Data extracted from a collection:
┌──
Lemma fold_ok fuel U Y D y :
  (forall l db D c, lower Y c -> gcW U Y (c :: D) l db -> (length l < fuel)%nat -> dropped (dereference fuel c y db) U Y D l db) ->
  forall hs l db, Forall (lower Y) hs -> gcW U Y (hs ++ D) l db -> (length l < fuel)%nat ->
  dropped (foldHashes (fun h => dereference fuel h y) hs db) U Y D l db.
Proof.
  intros IH hs. induction hs as [|h hs IHh]; intros l db Hb Hw Hf; simpl.
  - exists l, db. split_and!; [done|done|apply shrunk_refl|done].
  - apply Forall_cons in Hb as [Hh Hb]. destruct (IH l db (hs ++ D) h Hh Hw Hf) as (l1 & db1 & -> & Hw1 & Hk1 & Hp1). cbn [obind].
    destruct (IHh l1 db1 Hb Hw1) as (l2 & db2 & -> & Hw2 & Hk2 & Hp2).
    { pose proof (sublist_length _ _ (kp_list _ _ _ _ Hk1)). lia. }
    exists l2, db2. split_and!; [done|done|by eapply shrunk_trans|auto].
Qed.

Lemma childs_lower U Y D l db c n :
  gcW U Y D l db -> c ∈ l -> nodes db !! c = Some n -> lower Y c -> Forall (lower ({[c]} ∪ Y)) (childs n).
Proof.
  intros Hw Hc Hn [Hz Hb]. apply Forall_forall. intros k Hk.
  pose proof (bodyFor_childs _ _ _ (cl_body _ _ _ (gw_closed _ _ _ _ _ Hw) c n Hc Hn) Hk) as Hkids. split.
  - intros ->. by apply (kids_zero c).
  - intros y [->%elem_of_singleton|Hy]%elem_of_union; [by apply rank_kids|]. specialize (Hb y Hy). pose proof (rank_kids c k Hkids). lia.
Qed.

Lemma sublist_remove {A} (l1 l2 : list A) c : l1 ++ l2 `sublist_of` l1 ++ c :: l2.
Proof. apply sublist_app; [done|]. by apply sublist_cons. Qed.

Lemma dropRef_ok fuel U Y D l db c :
  (forall l db D k, lower ({[c]} ∪ Y) k -> gcW U ({[c]} ∪ Y) (k :: D) l db -> (length l < fuel)%nat ->
     dropped (dereference fuel k c db) U ({[c]} ∪ Y) D l db) ->
  lower Y c -> gcW U Y (c :: D) l db -> (length l <= fuel)%nat -> dropped (dropRef fuel c db) U Y D l db.
Proof.
  intros IH Hb Hw Hf. pose proof (lower_not _ _ Hb) as HY. pose proof Hb as [Hz _]. unfold dropRef.
  pose proof (sh_dom _ _ _ (gw_shape _ _ _ _ _ Hw) c) as Hdom. destruct (nodes db !! c) as [n|] eqn:Hn.
  2: { exists l, db. split_and!; [done| |apply shrunk_refl|done]. destruct Hw as [Hs Hc [He Hr]]. split; [done|done|]. constructor; [|done].
       intros x m Hx Hm Hd. rewrite (He x m Hx Hm Hd). change (c :: D) with ([c] ++ D). rewrite refs_app, occ_one, decide_False; [lia|congruence]. }
  assert (c ∈ l) as Hin by (destruct (proj1 Hdom) as [|[|]]; done). clear Hdom.
  pose proof (countDown_ok _ _ _ _ _ _ _ Hw Hin Hn) as Hw2. set (db2 := setNodes _ db) in *.
  assert (nodes db2 !! c = Some (countDown n)) as Hn2 by apply lookup_insert_eq.
  assert (sameBodies db db2) as Hb2 by (apply (insert_bodies db c n); [done|unfold countDown; by destruct (0 <? _)]).
  assert (forall X, positive X l db -> positive X (filter (.≠ c) l) db2) as Hp2.
  { intros X Hp x m [Hxc Hx]%list_elem_of_filter HX Hm Hd. simpl in Hm. rewrite lookup_insert_ne in Hm by done. by apply (Hp x). }
  destruct (Z.eqb_spec (cn_parents (countDown n)) 0) as [Hp0|Hp0].
  - destruct (list_elem_of_split _ _ Hin) as (l1 & l2 & ->). pose proof (gw_shape _ _ _ _ _ Hw2) as Hsh2.
    destruct (unlink_ok Y l1 c l2 db2 _ Hsh2 Hn2) as (db3 & -> & Hs3 & Hsh3). cbn [obind].
    assert (diskdb db2 !! c = None -> refs (nodes db2) Y D c <= 0) as Hun.
    { intros Hd. rewrite <- (ct_exact _ _ _ _ (gw_counts _ _ _ _ _ Hw2) c _ Hin Hn2 Hd). lia. }
    pose proof (leave_drop _ _ _ _ _ _ _ _ _ Hw2 Hn2 Hun Hs3 Hsh3) as Hw3.
    destruct (fold_ok fuel U ({[c]} ∪ Y) D c IH (childs (countDown n)) (l1 ++ l2) db3) as (l' & db4 & -> & Hw4 & Hk4 & Hp4);
      [by eapply childs_lower|done|rewrite length_app in *; simpl in Hf; lia|]. cbn [obind].
    assert (c ∉ l') as Hcl by (intros Hx; apply (sh_leaving _ _ _ (gw_shape _ _ _ _ _ Hw4) c Hx); set_solver).
    exists l', (addSizes (match cn_children (countDown n) with Some _ => - cachedNodeChildrenSize | None => 0 end)
              (- (32 + cn_size (countDown n))) (setNodes (base.delete c) db4)).
    split_and!; [done|by apply leave_done| |].
    + apply (shrunk_trans _ (l1 ++ l2) _ _ db3).
      { apply shrunk_bodies; [|apply sublist_remove]. eapply sameBodies_trans; [done|by apply sameCores_bodies]. }
      apply (shrunk_trans _ l' _ _ db4); [done|]. constructor; [done|done|]. intros h Hh. simpl. rewrite lookup_delete_ne; [done|].
      intros <-. by destruct Hh as [|].
    + intros X Hp. assert (positive X l' db4) as Hpl.
      { apply Hp4. eapply positive_cores; [done| |by apply Hp2]. intros x Hx. apply list_elem_of_filter. split; [|set_solver].
        intros ->. apply (sh_leaving _ _ _ Hsh3 c Hx). set_solver. }
      intros x m Hx HX Hm Hd. simpl in Hm. rewrite lookup_delete_ne in Hm by (intros ->; done). by apply (Hpl x).
  - exists l, db2. split_and!; [done|done|by apply shrunk_bodies|]. intros X Hp x m Hx HX Hm Hd.
    destruct (decide (x = c)) as [->|]; [|apply (Hp2 X Hp x m); [by apply list_elem_of_filter|done..]].
    rewrite Hn2 in Hm. injection Hm as <-. pose proof (ct_range _ _ _ _ (gw_counts _ _ _ _ _ Hw2) c _ Hin Hn2). lia.
Qed.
└──
## What you have to do
The lines to extract from the data above begin with the line containing "[by eapply childs_lower|done|rewrite" and end with the line containing "apply (shrunk_trans _ l'". Extract them exactly, including both.

## Solution to this exercise
      [by eapply childs_lower|done|rewrite length_app in *; simpl in Hf; lia|]. cbn [obind].
    assert (c ∉ l') as Hcl by (intros Hx; apply (sh_leaving _ _ _ (gw_shape _ _ _ _ _ Hw4) c Hx); set_solver).
    exists l', (addSizes (match cn_children (countDown n) with Some _ => - cachedNodeChildrenSize | None => 0 end)
              (- (32 + cn_size (countDown n))) (setNodes (base.delete c) db4)).
    split_and!; [done|by apply leave_done| |].
    + apply (shrunk_trans _ (l1 ++ l2) _ _ db3).
      { apply shrunk_bodies; [|apply sublist_remove]. eapply sameBodies_trans; [done|by apply sameCores_bodies]. }
      apply (shrunk_trans _ l' _ _ db4); [done|]. constructor; [done|done|]. intros h Hh. simpl. rewrite lookup_delete_ne; [done|].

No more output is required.